**WHAT THIS TASK INVOLVES**. Repeat only the stretch of lines below that runs from the line with "destruct (N.eqb_spec t" through the line with "persists [with_vote (rv_CandidateID", unaltered.

**Collected data**.
- Opening Delimiter -

(* ===== verification/ElectionFacts.v ===== *)
(** The election functions of one node: exactly when a vote is granted, what a
    granted pre-vote predicts, and when the collected votes make a leader.  The election in a
    cluster of nodes is in [ElectionWins.v]. *)

From S2P Require Import Prelude Model RaftLog Storage Membership Node Election.

(** The candidate's log is at least as recent as the log [l]. *)
Definition at_least_as_recent (l : Log) (lastLogIndex : LogIndex) (lastLogTerm : Term) : Prop :=
  (lastTermLocked l < lastLogTerm)%N \/
  lastLogTerm = lastTermLocked l /\ (lastIndexLocked l <= lastLogIndex)%N.

Lemma membershipHasQuorum_mono m votes1 votes2 :
  votes1 ⊆ votes2 -> membershipHasQuorum m votes1 = true -> membershipHasQuorum m votes2 = true.
Proof.
  unfold membershipHasQuorum. intros Hs. destruct (mem_Joint m).
  - rewrite !andb_true_iff. intros []. split; by eapply configurationHasQuorum_mono.
  - by apply configurationHasQuorum_mono.
Qed.

Section Facts.
Context {S : Type} `{Storage S}.
Implicit Types n : RaftNode S.

(** The storage saves these states, one after the other. *)
Fixpoint persists (ps : list PersistentState) (s : S) : Prop :=
  match ps with
  | [] => True
  | p :: ps => exists s', saveAndSync s p = (s', None) /\ persists ps s'
  end.

(** What [RequestVote] saves to grant a vote. *)
Definition vote_writes (args : RequestVoteArgs) n : list PersistentState :=
  let p := Persistent (state n) in
  if (currentTerm n <? rv_Term args)%N
  then [with_term (rv_Term args) p; with_vote (rv_CandidateID args) (with_term (rv_Term args) p)]
  else [with_vote (rv_CandidateID args) p].

Lemma isCandidateLogUpToDate_spec n i t :
  isCandidateLogUpToDate n i t = true <-> at_least_as_recent (log n) i t.
Proof.
  unfold isCandidateLogUpToDate, at_least_as_recent.
  destruct (N.eqb_spec t (lastTermLocked (log n))) as [->|]; cbn [negb].
  - rewrite N.leb_le. split; [auto|]. intros [?|[]]; [lia|done].
  - rewrite N.ltb_lt. naive_solver.
Qed.

Lemma voteInCurrentTerm_iff args n :
  persists [with_vote (rv_CandidateID args) (Persistent (state n))] (storage n) ->
  rvr_VoteGranted (snd (voteInCurrentTerm args n)) = true <->
  membershipIsVoter (membership n) (rv_CandidateID args) = true /\
  (votedFor n = "" \/ votedFor n = rv_CandidateID args) /\
  at_least_as_recent (log n) (rv_LastLogIndex args) (rv_LastLogTerm args).
Proof.
  intros (s & Hs & _). unfold voteInCurrentTerm. rewrite <- isCandidateLogUpToDate_spec.
  destruct (membershipIsVoter _ _); cbn [negb]; [|naive_solver].
  destruct (bool_decide (votedFor n ≠ "") && _) eqn:Hv.
  { bool_norm. naive_solver. }
  apply andb_false_iff in Hv.
  destruct (isCandidateLogUpToDate _ _ _); cbn [negb]; [|naive_solver].
  rewrite Hs. cbn. split; [|done]. intros _. split_and!; try done.
  destruct Hv as [Hv|Hv]; case_bool_decide; try done; auto.
Qed.

(** When a vote is granted.  With a storage that saves the term and the vote, [RequestVote] grants
    exactly to a voter of the membership, in a term not below the node's, if the
    node has not voted for another candidate in that term, and the candidate's
    log is at least as recent as the node's. *)
Theorem vote_granted_iff args n :
  persists (vote_writes args n) (storage n) ->
  rvr_VoteGranted (snd (RequestVote args n)) = true <->
  (currentTerm n <= rv_Term args)%N /\
  membershipIsVoter (membership n) (rv_CandidateID args) = true /\
  ((currentTerm n < rv_Term args)%N \/ votedFor n = "" \/ votedFor n = rv_CandidateID args) /\
  at_least_as_recent (log n) (rv_LastLogIndex args) (rv_LastLogTerm args).
Proof.
  unfold vote_writes. intros Hf. unfold RequestVote. destruct (N.ltb_spec (rv_Term args) (currentTerm n)).
  { cbn. split; [done|lia]. }
  destruct (N.ltb_spec (currentTerm n) (rv_Term args)).
  - destruct Hf as (s & Hs & Hf). unfold adoptTerm. rewrite Hs, voteInCurrentTerm_iff by exact Hf. cbn. naive_solver.
  - rewrite voteInCurrentTerm_iff by exact Hf. split; [|naive_solver lia]. intros (? & ? & ?).
    split_and!; auto.
Qed.

(** The vote a pre-vote asks about. *)
Definition forecast (args : PreVoteArgs) : RequestVoteArgs :=
  mkRequestVoteArgs (pv_Term args) (pv_CandidateID args) (pv_LastLogIndex args) (pv_LastLogTerm args).

(** A pre-vote is an honest forecast.  If a node grants a pre-vote for a term
    above its own and its storage saves the term and the vote, it then grants the vote
    requested in that term with the same candidate and log position. *)
Theorem prevote_predicts_vote args n :
  persists (vote_writes (forecast args) n) (storage n) -> (currentTerm n < pv_Term args)%N ->
  pvr_VoteGranted (PreVote args n) = true ->
  rvr_VoteGranted (snd (RequestVote (forecast args) n)) = true.
Proof.
  intros Hf Ht Hp. apply vote_granted_iff; [done|]. cbn. unfold PreVote in Hp.
  case_bool_decide; [done|]. destruct (membershipIsVoter _ _) eqn:Hm; [|done]. cbn [negb] in Hp.
  destruct (N.ltb_spec (pv_Term args) (currentTerm n)); [lia|].
  destruct (bool_decide (leaderID n ≠ "") && _); [done|].
  destruct (isCandidateLogUpToDate _ _ _) eqn:Hl; [|done]. apply isCandidateLogUpToDate_spec in Hl.
  split_and!; [lia|done|by left|done].
Qed.

(** The terms in the replies to a vote request. *)
Lemma RequestVote_reply_term args n :
  (currentTerm n <= rv_Term args)%N -> (rvr_Term (snd (RequestVote args n)) <= rv_Term args)%N.
Proof.
  intros Hle. unfold RequestVote, adoptTerm, voteInCurrentTerm.
  repeat first [case_match; simplify_eq|progress cbn]; try lia.
Qed.

(** ** Winning an election *)

(** The answers to one election: [waiting ps w] holds in a world in which the peers [ps] have
    yet to be asked for their vote.  Those in [granters] grant the pre-vote and then the vote,
    and no reply to the vote request has a later term. *)
Context {W : Type} (T : Transport W) (granters : gset NodeID).
Record supported (pre : PreVoteArgs) (req : RequestVoteArgs) (waiting : list NodeID -> W -> Prop) : Prop := {
  su_prevote ps w p w' r : waiting ps w -> p ∈ ps -> tr_PreVote T w p pre = (w', r) ->
    waiting ps w' /\ (p ∈ granters -> exists t, r = Ok (mkPreVoteReply t p true));
  su_vote ps w p w' r : waiting (p :: ps) w -> tr_RequestVote T w p req = (w', r) ->
    waiting ps w' /\ (p ∈ granters -> r = Ok (mkRequestVoteReply (rv_Term req) p true)) /\
    (forall reply, r = Ok reply -> (rvr_Term reply <= rv_Term req)%N);
}.

Lemma preVotesFrom_wins m pre req waiting ps peers granted w :
  supported pre req waiting -> waiting ps w -> peers ⊆ ps ->
  membershipHasQuorum m granted = false ->
  membershipHasQuorum m (granted ∪ (granters ∩ list_to_set peers)) = true ->
  exists w', preVotesFrom T m peers pre granted w = (w', true) /\ waiting ps w'.
Proof.
  intros Hsup. revert granted w.
  induction peers as [|p peers IH]; intros granted w Hw Hsub Hno Hq; cbn [preVotesFrom].
  { cbn in Hq. replace (granted ∪ granters ∩ ∅) with granted in Hq by set_solver. congruence. }
  assert (p ∉ granters -> membershipHasQuorum m (granted ∪ (granters ∩ list_to_set peers)) = true) as Hskip.
  { intros Hp. eapply membershipHasQuorum_mono; [|exact Hq]. cbn. set_solver. }
  destruct (tr_PreVote T w p pre) as [w1 r] eqn:E.
  destruct (su_prevote _ _ _ Hsup ps w p w1 r Hw ltac:(set_solver) E) as [Hw1 Hgrant].
  assert (peers ⊆ ps) as Hsub' by set_solver.
  destruct r as [r|e].
  2: { apply IH; [done..|]. apply Hskip. intros Hp. by destruct (Hgrant Hp). }
  destruct (pvr_VoteGranted r) eqn:Hg; cbn [negb].
  - destruct (membershipHasQuorum m ({[p]} ∪ granted)) eqn:Hq1; [by eexists|].
    apply IH; [done..|]. eapply membershipHasQuorum_mono; [|exact Hq]. cbn. set_solver.
  - apply IH; [done..|]. apply Hskip. intros Hp. destruct (Hgrant Hp) as [t [= ->]]. done.
Qed.

(** A reply with no higher term can only add votes. *)
Lemma handleVoteReply_low t r n :
  (rvr_Term r <= currentTerm n)%N ->
  exists vs, votes n ⊆ vs /\ handleVoteReply t r n = set_votes vs n.
Proof.
  intros Hle. unfold handleVoteReply. destruct (N.ltb_spec (currentTerm n) (rvr_Term r)); [lia|].
  assert (exists vs, votes n ⊆ vs /\ n = set_votes vs n) as Hsame.
  { exists (votes n). split; [done|]. by destruct n as [? []]. }
  case_bool_decide; [done|]. do 4 (destruct (negb _); [done|]). case_bool_decide; [done|].
  eexists. split; [|done]. set_solver.
Qed.

(** Collecting votes only adds votes, among them those of all granters asked. *)
Lemma requestVotesFrom_collects pre req waiting peers w n :
  supported pre req waiting -> waiting peers w -> role n = Candidate -> currentTerm n = rv_Term req ->
  (forall p, p ∈ granters -> membershipIsVoter (membership n) p = true) ->
  exists vs, snd (requestVotesFrom T peers req w n) = set_votes vs n /\
    votes n ∪ (granters ∩ list_to_set peers) ⊆ vs.
Proof.
  intros Hsup. revert w n.
  induction peers as [|p peers IH]; intros w n Hw Hr Ht Hm; cbn [requestVotesFrom].
  { exists (votes n). split; [by destruct n as [? []]|]. cbn. set_solver. }
  destruct (tr_RequestVote T w p req) as [w1 r] eqn:E.
  destruct (su_vote _ _ _ Hsup peers w p w1 r Hw E) as (Hw1 & Hgrant & Hterm).
  destruct r as [r|e].
  2: { destruct (IH w1 n Hw1 Hr Ht Hm) as (vs & -> & Hs). exists vs. split; [done|].
       assert (p ∉ granters) as Hp by (intros Hp; by specialize (Hgrant Hp)).
       clear -Hp Hs. set_solver. }
  assert (exists vs, handleVoteReply (rv_Term req) r n = set_votes vs n /\ votes n ⊆ vs /\
    (p ∈ granters -> p ∈ vs)) as (vs1 & -> & Hs1 & Hp1).
  { destruct (handleVoteReply_low (rv_Term req) r n) as (vs & Hvs & Heq);
      [specialize (Hterm _ eq_refl); lia|].
    exists vs. split_and!; [done..|]. intros Hp. specialize (Hgrant Hp). injection Hgrant as ->.
    assert (p ∈ votes (handleVoteReply (rv_Term req) (mkRequestVoteReply (rv_Term req) p true) n)) as Hin.
    { unfold handleVoteReply. cbn [rvr_Term rvr_VoteGranted rvr_VoterID].
      rewrite Ht, !N.eqb_refl, N.ltb_irrefl, (Hm p Hp). rewrite bool_decide_false by (by intros Hx; apply Hx).
      cbn. case_bool_decide; [done|]. change (p ∈ ({[p]} ∪ votes n)). clear. set_solver. }
    by rewrite Heq in Hin. }
  destruct (IH w1 (set_votes vs1 n)) as (vs & -> & Hs); [done..|].
  exists vs. split; [done|]. change (votes (set_votes vs1 n)) with vs1 in Hs.
  clear -Hs Hs1 Hp1. set_solver.
Qed.

(** Taking the leadership changes the role, the leader, the timers and the
    replication state. *)
Lemma becomeLeaderLocked_frame n :
  exists ls, becomeLeaderLocked n = set_leaderSt ls
    (set_heartbeatElapsed 0 (set_electionElapsed 0 (set_leaderID (id n) (set_role Leader n)))).
Proof.
  unfold becomeLeaderLocked. cbn zeta. set (n1 := set_heartbeatElapsed _ _).
  generalize (peerIDs n1). intros ps.
  assert (forall k, exists ls, fold_left (fun n p => initializeReplicationStateLocked p n) ps k
                      = set_leaderSt ls k) as Hall.
  { induction ps as [|p ps IH]; intros k; cbn.
    - exists (LeaderSt (state k)). by destruct k as [? []].
    - destruct (IH (initializeReplicationStateLocked p k)) as [ls ->]. by exists ls. }
  apply Hall.
Qed.

(** The two requests of an election of [n], and the state it saves. *)
Definition pre_request n : PreVoteArgs :=
  mkPreVoteArgs (u64_add (currentTerm n) 1) (id n) (lastIndexLocked (log n)) (lastTermLocked (log n)).
Definition vote_request n : RequestVoteArgs :=
  mkRequestVoteArgs (u64_add (currentTerm n) 1) (id n) (lastIndexLocked (log n)) (lastTermLocked (log n)).
Definition candidate_state n : PersistentState := mkPersistent (u64_add (currentTerm n) 1) (id n) (membership n).

(** A voter that is supported by a quorum becomes leader. *)
Lemma supported_wins w n waiting :
  supported (pre_request n) (vote_request n) waiting -> waiting (peerIDs n) w ->
  persists [candidate_state n] (storage n) ->
  membershipIsVoter (membership n) (id n) = true ->
  (forall p, p ∈ granters -> membershipIsVoter (membership n) p = true) ->
  membershipHasQuorum (membership n) ({[id n]} ∪ (granters ∩ list_to_set (peerIDs n))) = true ->
  storageWriteBlocked n = false -> transportSet n = true -> role n ≠ Leader ->
  leaderID n = "" \/ (electionTimeout n <= electionElapsed n)%Z ->
  is_u64 (currentTerm n + 1)%N ->
  let n' := snd (runElection T w n) in
  role n' = Leader /\ currentTerm n' = (currentTerm n + 1)%N /\ votedFor n' = id n /\
  leaderID n' = id n.
Proof.
  intros Hsup Hwait (s & Hs & _) Hself Hg Hq Hb Htr Hnl Hlead Hu. cbn zeta. unfold runElection. rewrite Hb.
  assert (exists w1, runPreVote T w n = (w1, true) /\ waiting (peerIDs n) w1) as (w1 & -> & Hw1).
  { unfold runPreVote. rewrite Hself, Htr. cbn.
    destruct (membershipHasQuorum (membership n) {[id n]}) eqn:H1; [by eexists|].
    by eapply preVotesFrom_wins. }
  rewrite bool_decide_false by done.
  replace (bool_decide (leaderID n ≠ "") && _) with false.
  2: { symmetry. apply andb_false_iff. destruct Hlead as [->|?]; [by left|right]. by apply Z.ltb_ge. }
  unfold startElection. rewrite Hself, Hb. cbn [negb].
  change (mkPersistent _ _ _) with (candidate_state n). rewrite Hs.
  set (n1 := set_votes _ _). unfold requestVotes, voteRequest.
  change (role n1) with Candidate. change (membership n1) with (membership n). change (id n1) with (id n).
  rewrite (bool_decide_false (Candidate ≠ Candidate)) by (intros []; done).
  rewrite Hself. cbn [negb orb]. change (transportSet n1) with (transportSet n). rewrite Htr. cbn [negb].
  change (mkRequestVoteArgs _ _ _ _) with (vote_request n).
  destruct (requestVotesFrom_collects (pre_request n) (vote_request n) waiting (peerIDs n1) w1 n1)
    as (vs & Hn2 & Hvs); [done..|].
  destruct (requestVotesFrom _ _ _ _ n1) as [w2 n2]. cbn in Hn2. subst n2. cbn [snd].
  unfold tryBecomeLeader. change (role (set_votes vs n1)) with Candidate.
  rewrite (bool_decide_false (Candidate ≠ Candidate)) by (intros []; done).
  change (membership (set_votes vs n1)) with (membership n). change (votes (set_votes vs n1)) with vs.
  rewrite (membershipHasQuorum_mono _ _ _ Hvs Hq). cbn [negb fst].
  destruct (becomeLeaderLocked_frame (set_votes vs n1)) as [ls ->].
  split_and!; try done. by apply u64_add_small.
Qed.

End Facts.

(** ** Witnesses *)

(** A voter of three in term 3 with two entries. *)
Definition sample_voter : RaftNode MemoryStorage :=
  mkRaftNode "a"
    (mkState (mkPersistent 3 "" (mkMembership (mkConfiguration ["a"; "b"; "c"]) None))
       (mkVolatile 0 0) (mkLeaderState ∅ ∅) ∅ Follower "")
    (mkLog [mkLogEntry 1 1 [x00]; mkLogEntry 2 3 [x01]] 0 0)
    NewMemoryStorage true ["b"; "c"] [] None 10 10 false false 0 1 true.

Lemma MemoryStorage_persists ps (s : MemoryStorage) : persists ps s.
Proof. revert s. induction ps as [|p ps IH]; intros s; cbn; [done|]. by eexists. Qed.

Lemma vote_granted_iff_witness :
  rvr_VoteGranted (snd (RequestVote (mkRequestVoteArgs 4 "b" 2 3) sample_voter)) = true.
Proof.
  apply (vote_granted_iff (mkRequestVoteArgs 4 "b" 2 3) sample_voter (MemoryStorage_persists _ _)).
  split_and!; [vm_compute; done|done|left; vm_compute; done|right; vm_compute; done].
Defined.

Lemma prevote_predicts_vote_witness :
  rvr_VoteGranted (snd (RequestVote (mkRequestVoteArgs 4 "b" 2 3) sample_voter)) = true.
Proof.
  apply (prevote_predicts_vote (mkPreVoteArgs 4 "b" 2 3) sample_voter (MemoryStorage_persists _ _));
    vm_compute; done.
Defined.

- Closing Delimiter -

**ANSWER FOR THIS EXERCISE**.
  destruct (N.eqb_spec t (lastTermLocked (log n))) as [->|]; cbn [negb].
  - rewrite N.leb_le. split; [auto|]. intros [?|[]]; [lia|done].
  - rewrite N.ltb_lt. naive_solver.
Qed.

Lemma voteInCurrentTerm_iff args n :
  persists [with_vote (rv_CandidateID args) (Persistent (state n))] (storage n) ->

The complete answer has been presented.